2) Contenuti e coordinazione.

I ricercatori hanno suddiviso i post in cinque categorie: “taunting of foreign countries” (paragoni favorevoli tra la Cina e altri Paesi stranieri, solitamente occidentali); “non-argumentative praise and criticism” (elogi e critiche circa temi non controversi, come dibattiti sul debito pubblico o il welfare); “argumentative praise and criticism” (elogi e critiche argomentative su questioni controverse); “factual reporting” (descrizioni dei programmi del governo, iniziative , eventi o piani);  “cheederleading, cioè espressioni di patriottismo, slogan, discussioni circa figure culturali o celebrazioni. A un primo sguardo, su un campione di 200 post dei 43.797 individuati, nessuno rientrava nelle categorie “taunting of foreign countries” o “argumentative praise and criticism”. I post ricavati dagli account hackerati per circa l’80% rientrano nella categoria “cheerleading”.

Questa osservazione si ripete anche nell’analisi dei post fabbricati da account appartenenti al social media Sino Weibo. Dai 498 account sono stati estratti 167.971 post riconducibili al 50c Party. Anche in questo caso, selezionando un campione di 500 post, i contenuti prevalenti erano quelli della categoria “cheerleading”. Perciò, anche questo dato confermerebbe l’idea dei tre ricercatori, e cioè che l’attività del 50c Party sia quella di distogliere l’attenzione pubblica. Inoltre, King e colleghi hanno evidenziato un’ulteriore differenza tra accounts ordinari ed esclusivi; i primi sono persone comuni che postano foto e commenti, e che si inseriscono nel flusso della propaganda di Zhanggong; i secondi sono commenti e opinioni espresse sotto pseudonimi da accounts non verificati per ingannare altri utenti.

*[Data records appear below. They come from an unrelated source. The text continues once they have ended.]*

(* ===== verification/Prelude.v ===== *)
(** * A verification library for [rithmic-nt-connect]

    The program is a NautilusTrader adapter for the Rithmic futures venue: a
    Python package ([python/rithmic_nt_connect]) that turns venue events into
    trading-engine events and engine commands into venue requests, a Rust crate
    of pure rules it calls ([crates/rithmic-exec]), and a socket client
    ([python/rithmic_gateway]) for processes that share one venue login.

    ** The parts and how they interact

    A _session_ (not modelled; it is the world) carries three streams: market
    data, order notifications and PnL.  A poller per stream fetches batches and
    hands each event to its client.  The execution client keeps the order
    _plant_, a five-state lifecycle machine: commands may leave only while it is
    [Live] (cancels also while [Resyncing]).  Anything that makes venue state
    doubtful (a failed command with unknown outcome, a lost event, a broken
    transport) latches it; a re-arm _barrier_ (re-subscribe, re-read the working
    orders, wait for a PnL observation) is the only way back.  Fills are
    deduplicated in a bounded store shared by the live path and reconciliation.

    ** Files

    - [Prelude]: exceptions as values, the error monad [res], the state-and-error
      monad [M] (a raise keeps the writes made before it), [preserves] with its
      hint database, tactics.
    - [PyVal]: the Python values of an event dictionary and the built-in
      coercions ([str], [int], [float], truth, [repr] of a float) on IEEE
      binary64 data.
    - [Nautilus]: what the adapter reads of NautilusTrader.  The library is not
      in the repository: parsing of prices, quantities and ids, and the cache,
      are type classes ([NautilusTypes], [CacheOps]) whose documented behaviour
      is a class of laws ([CacheLaws]) that clients assume and the concrete
      instances ([MapCache], [PlainTypes]) discharge.
    - [Plant]: [rithmic-exec/src/plant.rs], [_order_plant.py].
    - [Lru]: [lru.rs] and the two stores of [_orders.py] built on it, against an
      abstract recency list ([Spec]).
    - [Ident]: [ident.rs], the symbol rules of [exposure.rs], and their callers
      in [_convert.py].
    - [Orders]: [_orders.py], [notify.rs], [fills.rs]: wire terms, notification
      kinds and actions, fill identity.
    - [OrderRows]: [order_rows.py], [drain.rs]: what a working-order row means,
      which rows are trusted, fresh, stale.
    - [Commission]: [commission.rs], [commission.py].
    - [Inventory]: [inventory.rs], [inventory.py]: working orders and positions
      for tools that run without an engine.
    - [Host]: the attributes of [RithmicExecutionClient] ([execution.py]) as one
      record shared by its collaborators, the world it runs in ([Env]) and the
      helpers several components use.
    - [Convert]: the converters of [_convert.py].
    - [Drain]: [WorkingOrdersDrain] of [recon.py] and the reconciliation
      generators of [execution.py].
    - [Intake]: [VenueNotificationIntake] of [notification_intake.py].
    - [Exposure]: [exposure.py], the account, position and exposure parts of
      [execution.py].
    - [MassStatus]: [generate_mass_status] of [execution.py] with its helpers in
      [recon.py].
    - [Commands]: the command handlers of [execution.py].
    - [Connect]: connect, disconnect, resync, recovery and the re-arm barrier of
      [execution.py].
    - [Polling]: [PlantPoller] of [polling.py], [errors.py], and the two pollers
      [_plant_poll_loop] builds.
    - [Recovery]: [TransportRecoveryBridge] of [recovery_bridge.py] as a step
      relation.
    - [Framing], [HistoryWindow], [Gateway]: [framing.py], [framed_conn.py],
      [history_window.py], [client.py], [attach.py], [live_md.py] of
      [rithmic_gateway].
    - [Book], [Bars], [Subscriptions]: the order-book, bar and subscription
      parts of [data.py].
    - [Ticks], [Feed]: the rest of [data.py]: trade and quote ticks, then the
      data client (connect, poll loops with gap resync, dispatch, tick requests)
      over one record [Feed], its deliveries and messages in a log.
    - [Clients]: the constructors of both clients, the exposure endpoint, how each
      wires the recovery bridge.
    - [Redact], [Config]: [_redact.py]; [config.py] with its dotenv files,
      credential sources and secrets.
    - [Session]: the facades and constructors of [session.py], the client
      factories of [factories.py]; the extension's event thread
      ([python/session_events.rs]).
    - [Instruments]: [providers.py], [front_month.py], [historical.py].
    - [Verify], [DryRun]: [verify.py] and [scripts/verify_order_dry_run.py].
    - [GatewayConfig]: [config.py], [flock.py], [binary.py] and [__main__.py] of
      [rithmic_gateway], beside the Rust code they must agree with
      ([runtime_dir.rs], [listen.rs], [singleton.rs], [rithmic-host/src/flock.rs]).
    - [Requests]: every request of the gateway client ([client.py] over
      [session.proto]), the session call the parent makes of it
      ([server/dispatch/mod.rs]), and how a failed command comes back
      ([rithmic-host/src/error.rs], [client/mod.rs], [python/mod.rs]).
    - [Attach]: [connect] of [client.py] with the socket, the dial and the lock
      check of [framed_conn.py], over histories of connects and closes.
    - [Endpoint]: the login the parent binary makes of its environment
      ([env_keys.rs], [bin/rithmic_gateway.rs]) beside the one its clients make,
      and the harness that starts a parent ([scripts/_gateway_parent.py]).
    - [HostSubs], [HostWorld]: the subscriptions of the host's clients
      ([rithmic-host/src]: [intents.rs], [fanout.rs], [local/context.rs],
      [local/subscriptions.rs], [pump.rs], [pump/degraded.rs]; the ticker reset of
      [rithmic-plants/src/venue.rs]), one client
      against the others first, then any number of them as a step relation.
    - [Delivery]: the event queues of an attachment ([local/delivery.rs]).
    - [Streams]: the plant event lanes ([streams.rs]); every load, store and
      channel read is a step, and a run is any interleaving of them.
    - [IdleExit]: when a parent without peers exits ([idle_exit.rs]).
    - [FourBar], [Backtest]: [examples/nq_four_bar.py],
      [examples/backtest_nq_today.py].
    - [PublishIndex], [PublishRun]: [scripts/publish_index.py], the index and the
      run that builds it.
    - [StatusDoc]: [scripts/status_progress.py].
    - [Stubs]: [scripts/gen_nautilus_stubs.py], [scripts/gen_gateway_proto.py].
    - [Smoke]: [gateway_tick_consumer.py], [smoke_gateway_shared_ticks.py],
      [smoke_lucid_nq.py].
    - [Tools]: [live_nq_intraday_sandbox.py], [load_nq_time_bars.py],
      [verify_live_vs_history.py], [list_systems.py].

    ** How the code is modelled

    A method of a client is a computation in [M Host]: it reads and writes the
    shared record, appends what leaves the client to [h_out], and may raise.
    An [await] on the session is [call] or [wait]: the world ([Env]) chooses the
    reply, the clock readings, and what the other coroutines did to the shared
    state meanwhile ([e_interleave]).  In [Subscriptions] a ticker command is
    split at its [await] and a run is any sequence of the halves; a book or bar
    command there, and a request of [HostSubs] (which holds its topic lock, a
    ticker reset the session's), is one step.  Theorems quantify over the world; where
    one assumes something of it (the clock is increasing, no second barrier
    runs) that is a [Hypothesis] of its section and a witness instantiates it.
    Dictionaries are [gmap]s from strings to [pyval]; prices from the wire are
    binary64 values; nanosecond and second counts, quantities and ids are [Z],
    bounded explicitly where the Rust code converts to a machine width.
    Logging is not state and is left out; exception texts are kept only where a
    handler inspects or forwards them.

    ** What the theorems show

    - No command leaves unless it may: refusals (C3), the full protocol of a
      command and of each way it can fail (C2), the plant machine under races
      (C6), who may re-arm it (C1), a dead order stream that closes the order
      path (C7); the dry-run script sends only what its gates allow, with a
      trigger taken from the first last trade it polls (C24).  C2 pins every term
      that goes out (contract, side, type, quantity, prices, duration, tag,
      basket) to the command and the order, and requires a cause of a refusal.
    - Fills are delivered once and never dropped silently: C4, C5, the dedup
      store as a refinement of its specification (C20).
    - Venue state is re-read soundly: the drain publishes the last word on every
      order unless the node is ahead of it, both stated on the venue's rows (C8);
      recovery after a transport break, with termination (C9); exposure counts
      exactly the rows sent again after a PnL resync or a forgotten session (C10)
      and a complete snapshot is a proof (C11, the net a 64-bit sum); the startup
      mass status (C12).
    - The gateway client: frames under arbitrary chunking (C13), request/reply
      correlation (C16), losses accounted for (C15), chunked history (C14); the
      parent is asked what the caller asked (C37), and a failed command keeps its
      class on the way back (C33).
    - The host behind it: the subscriptions of all clients against the counters,
      the hub and the venue, over requests (ticker resets included), deaths,
      retries and recoveries (C17);
      every event queued for an attachment is read in order or covered by a gap
      (C18), and so is every event of a plant lane, whatever the interleaving of
      forwarders, attachments and the consumer (C19); the idle parent exits when
      its grace is over and never under a peer (C35).
    - Finding the parent: one environment gives client and parent one login, one
      socket and one lock (C29, for a login the parent accepts and the variables
      both sides read), the lock excludes among processes each with its own
      environment (C30), the socket path fits the address (C31), no impostor is
      attached to, whatever connects and closes came before (C34), a parent the
      harness starts logs in where it was told (C36).
    - Market data: after a gap, a connect or a resume every quote side comes from
      a later message of its instrument (C21), trade ids are distinct (C22), the
      poll loop ends on a terminal error and only then (C23), book batches (C38),
      feeds and their holders while commands of one symbol do not overlap (C39),
      history answers: the newest closed bars, never repeated live (C40).
    - Configuration and sessions: what a configuration satisfies (C25), a test
      system is never sent to a default production URL (C26), the errors (C27),
      passwords kept out of diagnostics (C28), session events reach every
      listener up to one that raises (C32).
    - Lemmas in the component files add, among others: [only_rearm_arms],
      [resync_keeps_latch], [batch_protocol], [stale_pnl_batch_ignored],
      [fill_key_retained], [bound_basket_resolves], [trusted_row_terms],
      [terminal_status_has_evidence], [best_row_correct], [quote_is_latest],
      [live_bars_advance], [commission_rate_rule], [provider_loads_pairs],
      [resolve_bin_sources], [freshest_per_key_correct],
      [finished_basket_stays_out], [create_session_password],
      [compare_accounts], [start_parent_spec], [four_bar_signal],
      [rth_open_spec], [prune_keeps_newest], [render_links],
      [order_leaves_only_on_proof], [fill_key_identity],
      [instrument_id_roundtrip], [expiration_round_trip],
      [redact_text_segments], [backtest_honest], [smoke_ok_means],
      [sandbox_is_paper], [verify_main_honest], [time_bars_main_closes],
      [status_check_exact], [take_ends], [poll_pops_all], [fresh_exec_client],
      [first_exec_client_answers], [exec_wiring_is_bridge],
      [data_wiring_leaves_plant], [history_waits_bounded], [render_pages],
      [hash_keeps_token], [open_terminates], [list_releases_all],
      [chunks_whole], [main_deletes_pruned], [main_writes_index],
      [patch_again], [hand_patches_once], [strip_lines_idempotent],
      [prune_exact], [install_swaps], [install_keeps_old], [main_swaps],
      [proto_shape_checked].
    - Behaviours that differ from what the sources say of themselves are proved
      as lemmas on concrete inputs: [unreadable_contract_reported_flat],
      [startup_drain_swallows_fill], [row_without_balance_publishes_zero],
      [garbled_average_aborts_drain], [boolean_side_is_trusted],
      [poll_reorders_other_streams], [minute_event_reaches_hour_bars],
      [stray_release_stops_held_feed], [queued_resume_survives_detach],
      [explicit_test_env_guard_gap], [legacy_test_url_goes_live],
      [odd_aggressor_fails_reply], [redact_overlap_shows_suffix],
      [disconnect_with_listener_deafens], [year_month_misread],
      [whole_tick_loses_zeros], [stats_update_aborts_recording],
      [failed_cancel_exits_zero], [tiny_offset_is_marketable],
      [base_dirs_diverge], [foreign_dir_diverges],
      [load_orders_window_ignored], [raw_client_misses_test_parent],
      [session_ignores_rithmic_env], [failed_probe_leaks_child],
      [unattached_parent_stays], [zero_gap_vanishes], [dark_join_forgotten],
      [order_retry_skips_join], [wrong_total_is_drift], [pinned_clock_slips],
      [lucid_ok_without_events], [detach_race_loses], [failure_survives_attach],
      [stale_gap_counts_one], [recon_not_idempotent],
      [strategy_patch_without_anchor], [partial_move_stays],
      [overlapping_release_stops_held_feed],
      [overlapping_rollback_raises_key_error], [coalesced_gap_keeps_old_side],
      [failed_probe_leaves_socket], [broken_handshake_leaves_socket],
      [failed_reset_leaves_joins_dark], [other_tmpdir_both_hold],
      [raising_listener_starves_the_next].

    ** Fuel and bounds

    Loops over data are structural.  Deadlines measured on a monotonic clock are
    a number of polls ([Connect]) or a list of answers ([Bars], [Gateway]), over
    which the theorems quantify.  The unbounded loops of a poller take a number
    of turns and say "still looping" when it is used up; the theorems hold for
    every number.  [fill_loop] reads one delivery per turn of the list the
    socket still has to give.  [window_slices] and [shortest] (the printing of a
    float, at most 17 digits) take fuel computed from their input, proved or
    evaluated to be enough.  Following redirects ([open_loop]) takes the fuel the
    handler's own limits allow, proved enough ([open_terminates]); the pages of
    [list_releases] take a number the theorem quantifies over.  The string
    scanners of [Stubs] take the length of the text, and each turn uses a
    character.  The recency map's [u64] clock is unbounded here.
    Strings are ASCII.

    ** Not modelled

    The venue session, and of the Rust host, gateway parent and plant crates what
    is network, threads and protobuf; generated protobuf code (a message is its
    fields, defaults dropped); package glue ([systems.py], [transport.py],
    [wire_types.py], [pandas_compat.py]); the stubs and the tests.  What is left
    of the Python sources is imports, declarations for type checkers, log lines,
    one-line delegations and argument parsing.  In [HostWorld] three answers of the
    venue are excluded from C17, each of which breaks it
    ([dark_join_forgotten], [order_retry_skips_join],
    [failed_reset_leaves_joins_dark]). *)

From stdpp Require Import base gmap strings list fin_maps.
From Stdlib Require Import ZArith Lia.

In entrambi i casi, i post dei 50c hanno lo scopo di riflettere il punto di vista del governo piuttosto che le opinioni della gente comune.

Ordinary Exclusive
Cheerleading 58% 46%
Tauting of foreign countries 10% 4%
Argumentative praise or criticism 10% 4%

Infine, è stato notato un alto livello di coordinazione per ciò che riguarda la frequenza e il contenuto dei post e delle attività dei 50c. Elementi che lo stesso Presidente cinese Xi Jinping ha ritenuto necessari per garantire «la sicurezza di internet». Pertanto, questo tipo di operazione assume una direzione guidata dall’alto, che arriva fino ai vertici del partito e dello Stato.

3) Dimensioni del 50c Party

Gli studiosi hanno stimato l’esistenza di ben 448 milioni di post pubblicati sui canali social a livello nazionale. Circa il 53% di questi è apparso sui siti del governo e i restanti 212 milioni su siti commerciali. Attraverso queste stime si nota lo sforzo profuso dalle autorità nella realizzazione di questi commenti da diffondere in rete. Solo il numero dei post pubblicati da accounts Sino Weibo dovrebbe essere di quasi 80 miliardi all’anno. Inoltre, dei 43.797 post presi in considerazione dal 2013 al 2014, ben 30.215 provengono dal distretto dell’ufficio della propaganda internet di Zhenggong. Ciò sottolinea ulteriormente l’impegno del governo in quest’opera di censura e la diffusione di questi post; i quali sono però concentrati con maggiore intensità in certe aree strategiche.

Alla luce di questi dati, l’attività di distrazione messa in atto da Pechino avrebbe lo scopo di bloccare la diffusione di critiche nei confronti del sistema politico cinese ed evitare azioni collettive che potrebbero prendere forma a partire proprio dall’organizzazione via internet. Ciò spiegherebbe la particolare attenzione dedicata agli argomenti indicati come “cheerleading”. In quest’azione vi sarebbe il tentativo di plasmare l’opinione pubblica in maniera favorevole al governo. Come suggeriscono gli autori, il pericolo che incorrono i regimi autoritari è quello di un’opinione pubblica più informata e potente. Strumenti quali i social media possono mettere in dubbio l’ordine costituito e la percezione positiva circa l’operato del governo. Infine, questa nuova modalità di controllo messa in atto attraverso il 50c Party offre al governo l’ulteriore vantaggio “di controllare attivamente l’opinione pubblica, senza dover censurare più di quanto dovrebbe fare altrimenti”.